◆ **TASK STATEMENT**: Some lines in the listing below may include the string "split". How many are there? Give only the number.

◆ **RAW DATA**:
Lemma kept_S1_nonempty (i j : nat) (ls : list (list Sample)) s :
  (j, s) ∈ kept i (S1 <$> ls) → ∃ l, s = S1 l ∧ l ≠ [] ∧ l ∈ ls.
Proof.
  intros (_ & Hl & n & Hn & Hpos)%elem_of_kept.
  apply list_lookup_fmap_Some in Hl as (l & -> & Hl).
  exists l. split; [done|]. split.
  - intros ->. simpl in Hn. simplify_eq. lia.
  - by eapply list_elem_of_lookup_2.
Qed.

(** C10: the slices of [segment_items] on a non-empty one-dimensional
    signal concatenate back to the signal, and [make_cache] writes
    exactly the non-empty ones: every cached segment file is non-empty,
    and in order they still make up the signal. *)
Theorem C10_segmentation_lossless (sig : list Sample) (segsize sr : Z)
    (config : ATC.t) (hash_params : list HashParam) (w : World)
    (files : list Path) :
  sig ≠ [] → 0 < segsize →
  let sigs := S1 <$> segment_slices sig segsize in
  let run := make_cache sigs (Some sr) config "s" hash_params w in
  run.1 = Ok files →
  (segments (S1 sig) segsize w).1 = Ok sigs
  ∧ concat (sig_elements <$> sigs) = sig
  ∧ length files = length (filter (λ l, l ≠ []) (segment_slices sig segsize))
  ∧ ∃ contents,
      Forall2 (λ fn l, l ≠ [] ∧ l ∈ segment_slices sig segsize
                       ∧ fs run.2 !! fn = Some (File (FAudio [l] sr)))
        files contents
      ∧ concat contents = sig.
Proof.
  intros Hsig Hs sigs run Hrun.
  split; [by rewrite segments_S1|]. split.
  { unfold sigs. rewrite <- list_fmap_compose.
    rewrite <- (segment_slices_concat sig segsize Hs) at 2.
    f_equal. clear. induction (segment_slices sig segsize) as [|l ls IH];
      [done|]. csimpl. by rewrite IH. }
  destruct run as [r w'] eqn:Hr. simpl in Hrun. subst r. unfold run in Hr.
  destruct (make_cache_ok _ _ _ _ _ _ _ _ Hr)
    as (cd & Hcd & Hfiles & _ & Hcons).
  assert (sigs ≠ []) as Hne.
  { unfold sigs. rewrite segment_slices_eq by done.
    rewrite fmap_app. by intros [_ ?]%app_eq_nil. }
  destruct (Hcons Hne) as (w1 & _ & Hsave).
  apply save_sigs_ok in Hsave as (_ & _ & Hkept & _ & _).
  split.
  { rewrite Hfiles. unfold kept_files, sigs. rewrite length_fmap.
    clear. generalize 0%nat.
    induction (segment_slices sig segsize) as [|l ls IH]; intros i;
      simpl; [done|].
    destruct (Z.of_nat (length l) <? 1) eqn:E.
    - rewrite IH. apply length_lt_1 in E as ->.
      by rewrite filter_cons_False by (by intros ?).
    - simpl. rewrite IH. rewrite filter_cons_True; [done|].
      intros ->. by rewrite (proj2 (length_lt_1 [])) in E. }
  exists ((λ js, sig_elements js.2) <$> kept 0 sigs). split.
  - rewrite Hfiles. unfold kept_files.
    apply Forall2_fmap, Forall_Forall2_diag, Forall_forall.
    intros [j s] Hjs. simpl.
    destruct (kept_S1_nonempty _ _ _ _ Hjs) as (l & -> & Hl & Hin).
    destruct (Hkept j (S1 l) Hjs) as (r & [= <-] & Hfs). simpl. done.
  - unfold sigs. rewrite kept_S1_contents.
    by apply segment_slices_concat.
Qed.

End Segmentation.

Lemma C10_witness :
  let sig : list Z := [1; 2; 3; 4; 5; 6] in
  let sigs := S1 <$> segment_slices sig 2 in
  let run := make_cache (H := Demo.sorted) sigs (Some 1000) Demo.cfg_seg "s"
               Demo.seg_params Demo.w0 in
  length (segment_slices sig 2) = 4%nat
  ∧ (segments (H := Demo.sorted) (S1 sig) 2 Demo.w0).1 = Ok sigs
  ∧ concat (sig_elements <$> sigs) = sig
  ∧ length demo_segment_files
    = length (filter (λ l, l ≠ []) (segment_slices sig 2))
  ∧ ∃ contents,
      Forall2 (λ fn l, l ≠ [] ∧ l ∈ segment_slices sig 2
                       ∧ fs run.2 !! fn = Some (File (FAudio [l] 1000)))
        demo_segment_files contents
      ∧ concat contents = sig.
Proof.
  intros sig sigs run. split; [reflexivity|].
  apply (C10_segmentation_lossless (H := Demo.sorted) sig 2 1000
           Demo.cfg_seg Demo.seg_params Demo.w0 demo_segment_files).
  - done.
  - lia.
  - vm_compute. reflexivity.
Defined.

(** ** [AudioList.open]: resolution, errors and the cached spectrogram *)

Section Open.
Context `{Externals}.

Lemma open_resolve_eq (self : AudioList.t) (item : PathLike) (w : World) :
  ∃ msg,
    open_resolve self item w
    = (match resolved self item w with
       | Some p => Ok p
       | None => Raise (FileNotFoundError msg)
       end, w).
Proof.
  unfold open_resolve, resolved, exists_. munfold.
  eexists. destruct (path_exists w (as_Path item)); [done|].
  by destruct (path_exists w (path_join _ _)).
Qed.















(** [open], by cases on the path and its extension. *)
Lemma open_cases (self : AudioList.t) (item : PathLike) (w : World) :
  match resolved self item w with
  | None => ∃ msg, open self item w = (Raise (FileNotFoundError msg), w)
  | Some p =>
      if endswith_any (lower (path_str p)) AUDIO_EXTENSIONS
      then open self item w = open_load self item p w
      else open self item w = (Raise (Exception "Invalid audio file"), w)
  end.
Proof.
  unfold open. destruct (open_resolve_eq self item w) as [msg Hr]. munfold.
  rewrite Hr. destruct (resolved self item w) as [p|]; [|by exists msg].
  by destruct (endswith_any _ _).
Qed.


End Open.


Section OpenCached.
Context `{Externals}.

(** C8: with [use_spectro] and [cache] on, [force_cache] off and the
    spectrogram file of the item in the cache, [open] returns an item
    that holds the cached spectrogram (standardized if [standardize] is
    set) and neither signal nor sample rate; the only file it reads is
    the cache file, and nothing is written. *)
Theorem C8_cached_spectrogram (self : AudioList.t) (item : PathLike)
    (w : World) (p ip : Path) (t mel : Tensor) :
  let cfg := AudioList.config self in
  resolved self item w = Some p →
  endswith_any (lower (path_str p)) AUDIO_EXTENSIONS = true →
  ATC.use_spectro cfg = true →
  ATC.cache cfg = true →
  ATC.force_cache cfg = false →
  open_image_path self p = Some ip →
  node_at (fs w) ip = Some (File (FTensor t)) →
  (if ATC.standardize cfg then standardize (tensor_squeeze t)
   else Some (tensor_squeeze t)) = Some mel →
  (open self item w).1
  = Ok (AudioItem.mk _ None None item (Some mel) (ATC.max_to_pad cfg))
  ∧ fs (open self item w).2 = fs w
  ∧ log (open self item w).2 = EvLoadTensor ip :: log w.
Proof.
  intros cfg Hp Hext Hus Hc Hf Hip Ht Hmel.
  pose proof (open_cases self item w) as Hcases.
  rewrite Hp, Hext in Hcases. rewrite Hcases.
  unfold open_load, open_cached. fold cfg. rewrite Hus, Hip, Hc, Hf.
  munfold. unfold exists_, path_exists, torch_load. simpl.
  rewrite bool_decide_true by (rewrite Ht; eauto). simpl. rewrite Ht.
  destruct (ATC.standardize cfg); simpl.
  - rewrite Hmel. done.
  - by simplify_eq.
Qed.

End OpenCached.

Lemma C8_witness :
  let self := AudioList.mk Demo.sorted [] Demo.data Demo.cfg0 in
  (open self (PStr "a.wav") demo_cached_world).1
  = Ok (AudioItem.mk Demo.sorted None None (PStr "a.wav")
          (Some [7; 8; 9]) None)
  ∧ fs (open self (PStr "a.wav") demo_cached_world).2 = fs demo_cached_world
  ∧ log (open self (PStr "a.wav") demo_cached_world).2
    = [EvLoadTensor demo_image_path].
Proof.
  apply (C8_cached_spectrogram (H := Demo.sorted)
           (AudioList.mk _ [] Demo.data Demo.cfg0) (PStr "a.wav") demo_cached_world
           (Path_of_string "data/a.wav") demo_image_path [7; 8; 9] [7; 8; 9]);
    vm_compute; reflexivity.
Defined.

(** ** Decimal numerals *)

Lemma pretty_N_char_digit (x : N) : is_digit (pretty_N_char x).
Proof. unfold pretty_N_char, is_digit. repeat case_match; simpl; eauto. Qed.

Lemma pretty_N_go_digits (x : N) (s : string) :
  ∃ ds, pretty_N_go x s = ds +:+ s ∧ digits ds ∧ ((0 < x)%N → ds ≠ "").
Proof.
  revert s. induction (N.lt_wf_0 x) as [x _ IH]. intros s.
  destruct (decide (0 < x)%N) as [Hx|Hx].
  - rewrite pretty_N_go_step by done.
    destruct (IH (x `div` 10)%N (N.div_lt x 10 Hx eq_refl)
                (String (pretty_N_char (x `mod` 10)) s)) as (ds & -> & Hds & _).
    exists (ds +:+ String (pretty_N_char (x `mod` 10)) "").
    split; [|split].
    + by rewrite string_app_assoc.
    + unfold digits. rewrite list_ascii_of_string_app.
      apply Forall_app. split; [done|]. repeat constructor.
      apply pretty_N_char_digit.
    + intros _ Heq. apply (f_equal list_ascii_of_string) in Heq.
      rewrite list_ascii_of_string_app in Heq.
      by apply app_eq_nil in Heq as [_ ?].
  - assert (x = 0%N) as -> by lia. exists "". split; [done|].
    split; [constructor|lia].
Qed.

Lemma pretty_N_digits (x : N) : digits (pretty x) ∧ pretty x ≠ "".
Proof.
  unfold pretty, pretty_N. destruct (decide (x = 0%N)) as [->|Hx].
  - split; [|done]. repeat constructor. simpl. by eexists.
  - destruct (pretty_N_go_digits x "") as (ds & -> & Hds & Hne).
    rewrite string_app_nil_r. split; [done|]. apply Hne. lia.
Qed.

Lemma pretty_nat_digits (i : nat) : digits (pretty i) ∧ pretty i ≠ "".
Proof. apply pretty_N_digits. Qed.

◆ **RESPONSE FOR THIS EXERCISE**: 11